| name | evolve |
| description | Research-driven multi-cycle improvement director. Forms causal hypotheses about why scores are low, validates them with scout agents before attacking, dispatches axis-parallel fleet attacks, extracts transferable patterns, and runs indefinitely within a budget envelope. Accumulates a persistent belief model and pattern library across sessions. |
| user-invocable | true |
| auto-trigger | false |
| last-updated | "2026-05-03T00:00:00.000Z" |
/evolve — Improvement Director
Orientation
Use when: You want sustained autonomous quality advancement — the director
forms hypotheses, scouts before attacking, and builds a belief model that
compounds across cycles. Runs until a natural ceiling, budget exhaustion, or you
say stop.
Don't use when: You want a single scored loop (/improve), a known axis
attacked directly (/improve --axis), or a one-time audit (/improve --score-only).
Key difference from /improve: /improve follows the rubric mechanically.
/evolve asks why scores are where they are, validates those theories before
spending fleet budget, and extracts cross-skill patterns that propagate to skills
never directly attacked.
Invocation
/evolve {target} # run until ceiling, velocity drop, or budget
/evolve {target} --n={N} # exactly N director cycles then stop
/evolve {target} --budget=${X} # run until cumulative spend reaches $X
/evolve {target} --continue # resume from saved director state
/evolve {target} --status # show belief model, velocity, spend — no attack
/evolve {target} --axis={name} # focus director on one axis (scout + attack only)
target maps to .planning/rubrics/{target}.md.
If no rubric exists, run /improve {target} Phase 0 first — /evolve requires
an approved rubric and will not auto-generate one.
Campaign Artifacts
All findings are externalized incrementally — written after every phase, not
only at cycle end. A crashed or compacted session resumes with full context.

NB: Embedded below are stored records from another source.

Lemma vp_msix_view {A} (m : eff (MsixState * (DeviceInterruptManager G * K)) errno A) :
  keeps (same mview) m -> keeps (same io_view) (vp_msix m).
Proof.
  intros Hm. apply keeps_zoom. intros s r t E. apply Hm in E. unfold same, io_view in *. cbn in *. by rewrite E.
Qed.
Lemma vp_intr_view {A} (m : eff (DeviceInterruptManager G * K) errno A) : keeps (same dview) m -> keeps (same io_view) (vp_intr m).
Proof.
  intros Hm. apply keeps_zoom. intros s r t E. apply Hm in E. unfold same, io_view in *. cbn in *. by rewrite E.
Qed.
Lemma vp_on_device_view {E A} (f : V -> K -> result E A * V * K) :
  (forall v k, kvm_ioevents (f v k).2 = kvm_ioevents k) -> keeps (same io_view) (vp_on_device f).
Proof.
  intros Hf s r s'. unfold vp_on_device. pose proof (Hf (vp_device s.1) s.2) as Hk. destruct (f _ _) as [[r' v] k'].
  intros [= _ <-]. unfold same, io_view. cbn in *. by rewrite Hk.
Qed.
Lemma vp_upd_view {E} f : (forall d k, io_view (f d, k) = io_view (d, k)) -> keeps (same io_view) (vp_upd (E:=E) f).
Proof. intros Hf. apply same_modify. intros [d k]. apply Hf. Qed.
Lemma lift_view {E A} (o : outcome A) : keeps (same io_view) (lift_outcome (E:=E) o).
Proof. intros s r s'. unfold lift_outcome. destruct o; [|done]. by intros [= _ <-]. Qed.
Lemma vp_ignore_view {E E' A} (m : eff St E A) : keeps (same io_view) m -> keeps (same io_view) (vp_ignore (E':=E') m).
Proof. intros Hm. unfold vp_ignore. eff_walk. Qed.
#[local] Hint Resolve vp_msix_view vp_intr_view lift_view vp_ignore_view set_msg_ctl_view write_table_view read_pba_view : eff.
#[local] Hint Extern 2 (keeps (same io_view) (vp_upd _)) => (apply vp_upd_view; reflexivity) : eff.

| Artifact | Path | Contents |
|---|
| Director state | .planning/evolve/{target}/director-state.json | cycle count, spend, velocity history, current phase, halt status |
| Belief model | .planning/evolve/{target}/belief-model.jsonl | one record per (axis, skill) per cycle: score, hypothesis, evidence, confidence |
| Experiment log | .planning/evolve/{target}/experiment-log.jsonl | every experiment: hypothesis → prediction → actual delta → mechanism confirmed |
| Pattern library | .planning/evolve/{target}/pattern-library.md | transferable patterns: what change to what axis class caused what delta in which skills |
| Cycle digest | .planning/evolve/{target}/cycle-{n}-digest.md | human-readable per-cycle summary for review |
| Global patterns | .planning/research/patterns.md | cross-target patterns written outside campaign scope; available to future sessions and other targets |
| Knowledge wiki | .planning/wiki/ | compiled wiki pages from /learn; integrates evolve discoveries across sessions |
Create .planning/evolve/{target}/ on first invocation. Create .planning/research/ if absent.
Cycle Digest Format
# Cycle {n} — {target} | {date}
## Scores
| Axis | Prior | This Cycle | Delta |
## Hypotheses
| ID | Axis | Hypothesis | Scout Result | Confidence |
## What Was Attacked
| Axis | Skill | Delta | Mechanism Confirmed |
## Patterns Discovered This Cycle
- {pattern}: {evidence}
## Belief Model Updates
- {hypothesis confirmed / rejected / revised}
## Spend: ${cycle} this cycle | ${cumulative} cumulative | Velocity: {v}
Director Cycle Protocol
Phase 1: Survey
Run /improve {target} --score-only. Record scores to belief model with delta
from prior cycle (empty on cycle 1). Flag any axis that dropped since last cycle
as regression-watch — these are checked first in Phase 2.
Phase 2: Hypothesize
For every axis below 8.0, generate one primary hypothesis in this form:
HYPOTHESIS: {axis} scores {n}/10 because {specific mechanism},
not because {common misread}.
PREDICTION: Fixing {mechanism} will raise score ≥ {delta} across {N} skills.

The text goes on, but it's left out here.